Tulane: Downturn provided LPs access to elite funds

Tulane University’s $1bn endowment, which has been committing to private equity since 1990, says the financial downturn has provided access to funds that would have been closed to the endowment pre-meltdown.

Many large university endowments in the US have spent the financial downturn trimming back their manager relationships, selling assets on the secondaries market and generally putting the brakes on new commitments to private equity.

Princeton’s $14.4 billion endowment announced earlier this year it was chopping the number of GP relationships in half, though it intends to maintain its 23 percent allocation to private equity. Harvard’s $27.4 billion endowment also announced this year it was cutting its manager relationships to counter an “overcrowding” in the market.

Indeed, Stephen Schwarzman, head of The Blackstone Group, said during the firm’s third quarter earnings call in November endowments are “out of business” when it comes to private equity investing.

But not every endowment is in this predicament.

We've been able to get into a lot of great funds as other endowments have been pulling back.

Sam Masoudi

Tulane University’s endowment, with about $1 billion in assets, has made the most of the financial downturn, slipping into funds to which it would not have had access pre-meltdown, according to Sam Masoudi, a managing director with the endowment.

Tulane, which has a 15 percent allocation to private equity, was able to score spots in several top quartile funds since the crisis began, including Charlesbank Capital Partners VII, which took about five months to raise $1.25 billion and was heavily over-subscribed.

“It’s been good for us,” Masoudi said about the downturn. “We’ve been able to get into a lot of great funds as other endowments have been pulling back.” The endowment, which has been investing in private equity since 1990, has successfully accessed funds that don’t even market themselves to new investors, Masoudi said.

“We have to use our networks to find them,” he said. “We have rarely invested in funds that approach us or are represented by placement agents.”

Tulane is building out its investment programme and doesn’t use an outside private equity consultant. The in-house investment staff picks and chooses appropriate funds, Masoudi said.

Tulane’s endowment has “generally steered away” from venture funds, where there’s too much capital raised and “it’s not clear if the business model works given the current level of unfunded commitments”, Masoudi said.

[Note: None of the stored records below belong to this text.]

(* ===================================================================== *)
(** * src/utils/rssParser.ts: removeDuplicates *)
(* ===================================================================== *)

Definition isWordOrSpace (c : ascii) : bool := JS.isWord c || JS.isSpace c.

(** [article.title.toLowerCase().replace(/[^\w\s]/g, "").trim()] *)
Definition normalizedTitle (a : Article.t) : string :=
  JS.str (JS.trimL
    (JS.replaceRuns (fun c => negb (isWordOrSpace c)) [] false
       (JS.toLowerCaseL (JS.chars (Article.title a))))).

(** The template string [`${normalizedTitle}-${article.link}`]. *)
Definition dedupKey (a : Article.t) : string :=
  normalizedTitle a +:+ "-" +:+ Article.link a.

(** One turn of the [for ... of] loop on the pair ([seen], [uniqueArticles]). *)
Definition removeDuplicates_step (st : gset string * list Article.t)
    (article : Article.t) : gset string * list Article.t :=
  let '(seen, uniqueArticles) := st in
  let key := dedupKey article in
  if decide (key ∈ seen) then st
  else ({[key]} ∪ seen, uniqueArticles ++ [article]).

Definition removeDuplicates (articles : list Article.t) : list Article.t :=
  snd (fold_left removeDuplicates_step articles (∅, [])).

(** The articles of [l] that carry the key [k], in order. *)
Definition withKey (k : string) (l : list Article.t) : list Article.t :=
  filter (fun a => dedupKey a = k) l.

Section RemoveDuplicatesFacts.

Implicit Types (seen : gset string) (l articles : list Article.t) (k : string).

(** The articles the loop appends when it starts from the set [seen]. *)
Fixpoint keepNew seen l : list Article.t :=
  match l with
  | [] => []
  | a :: r =>
      if decide (dedupKey a ∈ seen) then keepNew seen r
      else a :: keepNew ({[dedupKey a]} ∪ seen) r
  end.

Lemma removeDuplicates_loop l seen uniq :
  snd (fold_left removeDuplicates_step l (seen, uniq)) = uniq ++ keepNew seen l.
Proof.
  revert seen uniq. induction l as [|a r IH]; intros seen uniq; simpl.
  - by rewrite app_nil_r.
  - destruct (decide (dedupKey a ∈ seen)); [apply IH|].
    by rewrite IH, <- app_assoc.
Qed.

Lemma removeDuplicates_keepNew l : removeDuplicates l = keepNew ∅ l.
Proof. unfold removeDuplicates. by rewrite removeDuplicates_loop. Qed.

Lemma keepNew_sublist seen l : sublist (keepNew seen l) l.
Proof.
  revert seen. induction l as [|a r IH]; intros seen; simpl; [constructor|].
  destruct (decide _); [apply sublist_cons|apply sublist_skip]; apply IH.
Qed.

Lemma keepNew_fresh seen l b : b ∈ keepNew seen l -> dedupKey b ∉ seen.
Proof.
  revert seen. induction l as [|a r IH]; intros seen; simpl.
  - by intros ?%elem_of_nil.
  - destruct (decide _) as [|Hn]; [apply IH|].
    intros [->|Hb%IH]%elem_of_cons; [done|set_solver].
Qed.

Lemma keepNew_NoDup seen l : NoDup (dedupKey <$> keepNew seen l).
Proof.
  revert seen. induction l as [|a r IH]; intros seen; simpl; [constructor|].
  destruct (decide _) as [|Hn]; [apply IH|].
  rewrite fmap_cons. constructor; [|apply IH].
  intros (b & Hk & Hb%keepNew_fresh)%list_elem_of_fmap. set_solver.
Qed.

Lemma withKey_keepNew k seen l :
  withKey k (keepNew seen l) =
  if decide (k ∈ seen) then [] else option_list (head (withKey k l)).
Proof.
  unfold withKey. revert seen. induction l as [|a r IH]; intros seen; simpl.
  - by destruct (decide _).
  - destruct (decide (dedupKey a ∈ seen)) as [Hin|Hn].
    + rewrite IH. destruct (decide (dedupKey a = k)) as [<-|Hne].
      * by rewrite !decide_True by done.
      * by rewrite (filter_cons_False _ a r).
    + destruct (decide (dedupKey a = k)) as [<-|Hne].
      * rewrite !filter_cons_True by done. rewrite IH.
        rewrite decide_True by set_solver. by rewrite decide_False.
      * rewrite !filter_cons_False by done. rewrite IH.
        destruct (decide (k ∈ seen)).
        -- by rewrite decide_True by set_solver.
        -- by rewrite decide_False by set_solver.
Qed.

(** The normalized title holds no hyphen, so the key determines both of its
    parts. *)
Lemma dropLeading_subseteq p (x : list ascii) : JS.dropLeading p x ⊆ x.
Proof.
  induction x as [|c r IH]; simpl; [done|]. destruct (p c); [|done].
  intros e He. apply elem_of_cons. right. by apply IH.
Qed.

Lemma dropTrailing_subseteq p (x : list ascii) : JS.dropTrailing p x ⊆ x.
Proof.
  induction x as [|c r IH]; simpl; [done|].
  destruct (JS.dropTrailing p r) eqn:E.
  - destruct (p c); [apply list_subseteq_nil|]. set_solver.
  - set_solver.
Qed.

Lemma normalizedTitle_no_hyphen a :
  "-"%char ∉ JS.chars (normalizedTitle a).
Proof.
  unfold normalizedTitle. rewrite chars_str. unfold JS.trimL.
  intros H%dropTrailing_subseteq%dropLeading_subseteq.
  rewrite replaceRuns_nil_filter in H. apply list_elem_of_filter in H as [H _].
  by rewrite negb_involutive in H.
Qed.

Lemma app_hyphen_inj (s1 s2 t1 t2 : list ascii) :
  "-"%char ∉ s1 -> "-"%char ∉ s2 ->
  s1 ++ "-"%char :: t1 = s2 ++ "-"%char :: t2 -> s1 = s2 /\ t1 = t2.
Proof.
  revert s2. induction s1 as [|c r IH]; intros [|d r2] H1 H2 E; simpl in E.
  - by inversion E.
  - inversion E; subst. set_solver.
  - inversion E; subst. set_solver.
  - inversion E; subst. destruct (IH r2) as [-> ->]; [set_solver..|done| done].
Qed.

Lemma chars_append (s t : string) : JS.chars (s +:+ t) = JS.chars s ++ JS.chars t.
Proof. unfold JS.chars. induction s as [|c s IH]; simpl; [done|]. by rewrite IH. Qed.

Lemma chars_inj (s t : string) : JS.chars s = JS.chars t -> s = t.
Proof. intros E. by rewrite <- (str_chars s), <- (str_chars t), E. Qed.

Lemma dedupKey_inj a b :
  dedupKey a = dedupKey b <->
  normalizedTitle a = normalizedTitle b /\ Article.link a = Article.link b.
Proof.
  split; [|unfold dedupKey; by intros [-> ->]].
  intros E%(f_equal JS.chars). unfold dedupKey in E.
  rewrite !chars_append in E. simpl in E.
  apply app_hyphen_inj in E as [E1 E2]; try apply normalizedTitle_no_hyphen.
  split; by apply chars_inj.
Qed.

End RemoveDuplicatesFacts.

(** ** C6: deduplication in the aggregator *)


(* ===================================================================== *)
(** * The world of the [async] functions *)
(* ===================================================================== *)

(** The object a cache file holds once [JSON.parse] has read it.  A field the
    object lacks is [None]. *)
Module Snapshot.
Record t := mk {
  version : option string;
  lastUpdated : option Z;
  articles : option (list Article.t);
  feeds : option (list NewsSource.t);
}.
End Snapshot.

(** A file: its modification time ([stats.mtime.getTime()]) and what
    [JSON.parse] makes of its text, [None] when the text is not the JSON of an
    object.  [JSON.parse(JSON.stringify(x))] is taken to be [x]. *)
Record File := mkFile {
  mtime : Z;
  parsed : option Snapshot.t;
}.

Inductive Event :=
| EvStat (path : string)
| EvReadFile (path : string)
| EvMkdir (path : string)
| EvWriteFile (path : string)
| EvUnlink (path : string)
| EvFetch (source : NewsSource.t).

Inductive Error := ENOENT | EIO | SyntaxError | TypeError.

Record World := mkWorld {
  files : gmap string File;          (* the files, by path *)
  clock : Z;                         (* Date.now() *)
  diskFails : string -> bool;        (* mkdir / writeFile of this path throws *)
  network : NewsSource.t -> option (list Article.t);
                                     (* the items of a feed, through
                                        parseRSSItem; None: the request or
                                        the parser fails *)
  isRefreshing : bool;               (* NewsService.isRefreshing *)
  log : list Event;                  (* the I/O performed, latest first *)
}.

Definition logged (e : Event) (w : World) : World :=
  mkWorld (files w) (clock w) (diskFails w) (network w) (isRefreshing w) (e :: log w).
Definition withFiles (fs : gmap string File) (w : World) : World :=
  mkWorld fs (clock w) (diskFails w) (network w) (isRefreshing w) (log w).
Definition withFlag (b : bool) (w : World) : World :=
  mkWorld (files w) (clock w) (diskFails w) (network w) b (log w).

Inductive Result (A : Type) :=
| Ok (a : A)
| Throw (e : Error).
Arguments Ok {A} a.
Arguments Throw {A} e.

(** A computation that may read and change the world, and return or throw. *)
Definition M (A : Type) : Type := World -> Result A * World.

Definition ret {A} (a : A) : M A := fun w => (Ok a, w).
Definition throw {A} (e : Error) : M A := fun w => (Throw e, w).
Definition bind {A B} (m : M A) (k : A -> M B) : M B :=
  fun w => match m w with
           | (Ok a, w') => k a w'
           | (Throw e, w') => (Throw e, w')
           end.
(** [try { m } catch (error) { h error }] *)
Definition tryCatch {A} (m : M A) (h : Error -> M A) : M A :=
  fun w => match m w with
           | (Ok a, w') => (Ok a, w')
           | (Throw e, w') => h e w'
           end.
(** [try { m } finally { fin }], for a [fin] that does not throw or return. *)
Definition tryFinally {A} (m : M A) (fin : World -> World) : M A :=
  fun w => let '(r, w') := m w in (r, fin w').

Declare Scope js_scope.
Delimit Scope js_scope with js.
Notation "'let!' x ':=' m 'in' k" := (bind m (fun x => k))
  (at level 10, x name, m at level 100, k at level 200) : js_scope.
Notation "m ';;' k" := (bind m (fun _ => k))
  (at level 100, k at level 200, right associativity) : js_scope.
Local Open Scope js_scope.

(** ** The primitives of [fs] and [Date] *)

(** [(await fs.stat(path)).mtime.getTime()] *)
Definition fs_stat (path : string) : M Z :=
  fun w => match files w !! path with
           | Some f => (Ok (mtime f), logged (EvStat path) w)
           | None => (Throw ENOENT, logged (EvStat path) w)
           end.

(** [JSON.parse(await fs.readFile(path, 'utf-8'))] *)
Definition fs_readFile_JSON_parse (path : string) : M Snapshot.t :=
  fun w => match files w !! path with
           | Some f =>
               match parsed f with
               | Some data => (Ok data, logged (EvReadFile path) w)
               | None => (Throw SyntaxError, logged (EvReadFile path) w)
               end
           | None => (Throw ENOENT, logged (EvReadFile path) w)
           end.

(** [await fs.mkdir(path, { recursive: true })] *)
Definition fs_mkdir (path : string) : M unit :=
  fun w => if diskFails w path then (Throw EIO, logged (EvMkdir path) w)
           else (Ok tt, logged (EvMkdir path) w).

The portfolio has mostly US exposure, but Masoudi said going forward Tulane may consider increasing exposure to the emerging markets.

The endowment anticipates making eight to 10 commitments to private capital funds – including private equity and real estate – in the next 12 months.

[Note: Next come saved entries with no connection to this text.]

(** X13. [_wrap_fragment] returns the empty string for a missing or blank
    fragment and otherwise a document: a text without surrounding white
    space in which "<html" and "</html" occur, case apart. Wrapping what it
    returned changes nothing. *)
Theorem _wrap_fragment_idempotent (html_fragment : option str) :
  let wrapped := _wrap_fragment html_fragment in
  _wrap_fragment (Some wrapped) = wrapped
  ∧ (wrapped = [] ↔ strip (default [] html_fragment) = [])
  ∧ (wrapped ≠ [] →
     contains (lit "<html") (lower wrapped) = true
     ∧ contains (lit "</html") (lower wrapped) = true
     ∧ strip wrapped = wrapped).
Proof.
  intros wrapped.
  set (snippet := strip (default [] html_fragment)).
  assert (Hss : strip snippet = snippet) by apply strip_by_idem.
  assert (Hcases :
    (snippet = [] ∧ wrapped = [])
    ∨ (snippet ≠ [] ∧ wrapped ≠ [] ∧ strip wrapped = wrapped
       ∧ contains (lit "<html") (lower wrapped) = true
       ∧ contains (lit "</html") (lower wrapped) = true)).
  { subst wrapped. unfold _wrap_fragment. fold snippet. cbv zeta.
    destruct (urllib_parse.nonempty snippet) eqn:Hne; cbn [negb].
    2: { left. by apply nonempty_false in Hne. }
    apply nonempty_true in Hne. right. split; [done|].
    destruct (contains (lit "<html") (lower snippet)
              && contains (lit "</html") (lower snippet)) eqn:Htags.
    - by apply andb_true_iff in Htags as [H1 H2].
    - apply wrapped_document. }
  destruct Hcases as [[Hs ->] | (Hs & Hne & Hst & H1 & H2)].
  - split; [reflexivity|]. split; [done|done].
  - split; [by apply _wrap_fragment_document|]. split; [|done].
    split; [done|]. intros H. by destruct Hs.
Qed.

(** *** The blocks collected *)

Lemma block_of_Some (c : capture.TabCapture) (converted : conversion)
    (b : TabMarkdownBlock) :
  block_of c converted = Some b →
  (markdown_text b ≠ [] ∨ links b ≠ [])
  ∧ strip (markdown_text b) = markdown_text b
  ∧ markdown_text b = strip (default [] converted.1)
  ∧ links b = converted.2
  ∧ group_title b = capture.group_title c
  ∧ tab_label b = capture.tab_label c
  ∧ index b = capture.index c
  ∧ group_index b = capture.group_index c.
Proof.
  destruct converted as [markdown lnks]. unfold block_of. cbv zeta.
  destruct (negb (urllib_parse.nonempty (default [] markdown))
            && bool_decide (lnks = [])); [done|].
  destruct (negb (urllib_parse.nonempty (strip (default [] markdown)))
            && bool_decide (lnks = [])) eqn:H; [done|].
  intros [= <-]. cbn [markdown_text links group_title tab_label index
                      group_index fst snd].
  split; [|split; [apply strip_by_idem|done]].
  apply andb_false_iff in H as [H | H].
  - left. apply negb_false_iff in H. by apply nonempty_true.
  - right. by apply bool_decide_eq_false in H.
Qed.

Lemma collect_loop_kept (captures : list (capture.TabCapture * conversion)) :
  ∀ (seen : gset str) (blocks : list TabMarkdownBlock),
    ∃ kept new,
      collect_loop captures seen blocks = blocks ++ new
      ∧ sublist kept captures
      ∧ NoDup (digest_key <$> kept.*1)
      ∧ (∀ k, k ∈ digest_key <$> kept.*1 → k ∉ seen)
      ∧ Forall2 (fun b kc => block_of kc.1 kc.2 = Some b) new kept.
Proof.
  induction captures as [|[c converted] rest IH]; intros seen blocks.
  { exists [], []. rewrite app_nil_r. repeat split; try done.
    - constructor.
    - intros k Hk. by apply not_elem_of_nil in Hk. }
  cbn [collect_loop].
  destruct (bool_decide (digest_key c ∈ seen)) eqn:Hseen.
  - destruct (IH seen blocks) as (kept & new & Heq & Hsub & Hnd & Hfresh & Hall).
    exists kept, new. repeat split; try done. by apply sublist_cons.
  - apply bool_decide_eq_false in Hseen. cbv zeta.
    destruct (block_of c converted) as [b|] eqn:Hb.
    + destruct (IH (seen ∪ {[digest_key c]}) (blocks ++ [b]))
        as (kept & new & Heq & Hsub & Hnd & Hfresh & Hall).
      exists ((c, converted) :: kept), (b :: new).
      split; [by rewrite Heq, <- app_assoc|].
      split; [by apply sublist_skip|].
      split.
      { rewrite !fmap_cons. cbn [fst].
        apply NoDup_cons. split; [|done].
        intros Hin. apply (Hfresh _ Hin). set_solver. }
      split.
      { intros k Hk. rewrite !fmap_cons in Hk. cbn [fst] in Hk.
        apply elem_of_cons in Hk as [-> | Hk]; [done|].
        specialize (Hfresh _ Hk). set_solver. }
      by constructor.
    + destruct (IH (seen ∪ {[digest_key c]}) blocks)
        as (kept & new & Heq & Hsub & Hnd & Hfresh & Hall).
      exists kept, new. split; [done|]. split; [by apply sublist_cons|].
      split; [done|]. split; [|done].
      intros k Hk. specialize (Hfresh _ Hk). set_solver.
Qed.

(** X14. The blocks [collect_markdown_blocks] returns are those of a
    selection of the captures, in their order, in which no digest key
    occurs twice: at most one block per key. Every block has markdown or
    links, and its markdown carries no surrounding white space. Nothing is
    returned when traversal is disabled, no session is given or no page is
    attached. *)
Theorem collect_markdown_blocks_dedup (enabled : bool)
    (session_id : option str)
    (page : option (list (capture.TabCapture * conversion))) :
  let blocks := collect_markdown_blocks enabled session_id page in
  (∃ kept,
     sublist kept (default [] page)
     ∧ NoDup (digest_key <$> kept.*1)
     ∧ Forall2 (fun b kc => block_of kc.1 kc.2 = Some b) blocks kept)
  ∧ Forall (fun b => (markdown_text b ≠ [] ∨ links b ≠ [])
                     ∧ strip (markdown_text b) = markdown_text b) blocks
  ∧ (enabled = false ∨ default [] session_id = [] ∨ page = None →
     blocks = []).
Proof.
  intros blocks.
  assert (Hkept : ∃ kept,
     sublist kept (default [] page)
     ∧ NoDup (digest_key <$> kept.*1)
     ∧ Forall2 (fun b kc => block_of kc.1 kc.2 = Some b) blocks kept).
  { subst blocks. unfold collect_markdown_blocks.
    destruct (negb enabled || _).
    { exists []. repeat split; [apply sublist_nil_l|constructor|constructor]. }
    destruct page as [captures|].
    2: { exists []. repeat split; constructor. }
    destruct (bool_decide (captures = [])).
    { exists []. repeat split; [apply sublist_nil_l|constructor|constructor]. }
    destruct (collect_loop_kept captures ∅ [])
      as (kept & new & Heq & Hsub & Hnd & _ & Hall).
    exists kept. rewrite Heq. by repeat split. }
  split; [done|]. split.
  - destruct Hkept as (kept & _ & _ & Hall).
    induction Hall as [|b kc bs kcs Hb _ IH]; constructor; [|done].
    destruct kc as [c converted]. by apply block_of_Some in Hb as (? & ? & _).
  - subst blocks. unfold collect_markdown_blocks.
    intros [-> | [Hs | ->]]; [done| |by destruct (negb enabled || _)].
    rewrite Hs. cbn [urllib_parse.nonempty negb]. by rewrite orb_true_r.
Qed.

(** *** Links *)

Lemma hrefs_of_clean (lnks : list (gmap str str)) :
  Forall (fun h => h ≠ [] ∧ strip h = h) (hrefs_of lnks).
Proof.
  unfold hrefs_of. apply Forall_forall. intros h Hh.
  apply list_elem_of_omap in Hh as (link & _ & Hh).
  cbv zeta in Hh.
  destruct (urllib_parse.nonempty _) eqn:Hne; [|done].
  injection Hh as <-. split; [by apply nonempty_true|apply strip_by_idem].
Qed.

(** X15. Every link [_extract_links] returns is non-empty and carries no
    surrounding white space; the links of the page come first, internal
    before external, then those of the tab blocks, block by block. Without
    tab blocks the result is the one of [_collect_links]. *)
Theorem _extract_links_clean (lnks : option (gmap str (list (gmap str str))))
    (tab_blocks : option (list TabMarkdownBlock)) :
  Forall (fun h => h ≠ [] ∧ strip h = h)
         (crawl_loop._extract_links lnks tab_blocks)
  ∧ crawl_loop._extract_links lnks tab_blocks
    = _collect_links lnks
      ++ concat ((fun b => filter (fun h => h ≠ []) (strip <$> links b))
                 <$> default [] tab_blocks)
  ∧ crawl_loop._extract_links lnks None = _collect_links lnks.
Proof.
  assert (Heq : ∀ bs, crawl_loop._extract_links lnks bs
    = _collect_links lnks
      ++ concat ((fun b => filter (fun h => h ≠ []) (strip <$> links b))
                 <$> default [] bs)).
  { intros bs. unfold crawl_loop._extract_links, _collect_links. cbv zeta.
    rewrite <- app_assoc. do 2 f_equal.
    induction (default [] bs) as [|b l IH]; [done|].
    cbn [mbind list_bind fmap list_fmap concat]. by rewrite <- IH. }
  split; [|split; [apply Heq|]].
  - rewrite Heq. unfold _collect_links. cbv zeta.
    rewrite !Forall_app. split; [split; apply hrefs_of_clean|].
    apply Forall_concat, Forall_fmap, Forall_forall. intros b _.
    apply Forall_forall. intros h Hh.
    apply list_elem_of_filter in Hh as [Hne Hh].
    apply list_elem_of_fmap in Hh as (x & -> & _).
    split; [done|apply strip_by_idem].
  - rewrite Heq. cbn [default from_option fmap list_fmap concat].
    by rewrite app_nil_r.
Qed.

End tab_capture_facts.
(** ** The crawl loop *)

Module crawl_loop_facts.
Import pystr crawl_queue crawl_queue_facts frontier_facts crawl_loop spec.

Tulane also has a 7.5 percent allocation to real assets, which includes real estate and energy investments. The endowment is looking at some real estate funds for potential commitments, but deal volume has been stagnant, Masoudi said. “Transaction volume is very low. Nothing is really moving except for CBD Class A in major gateway cities, which is priced very high.”

While the big endowments work to restructure their programs, Tulane plans to keep pushing ahead, finding quality managers and getting access to funds – even the highest quality funds – that are suddenly open to attracting new LPs.

“We have found that the top decile funds that we target are still able to raise funds quickly and are oversubscribed, but want to diversify their investor base and are finding room for some new LPs,” Masoudi said. “Most other funds, especially those with short records, have been struggling to raise capital.”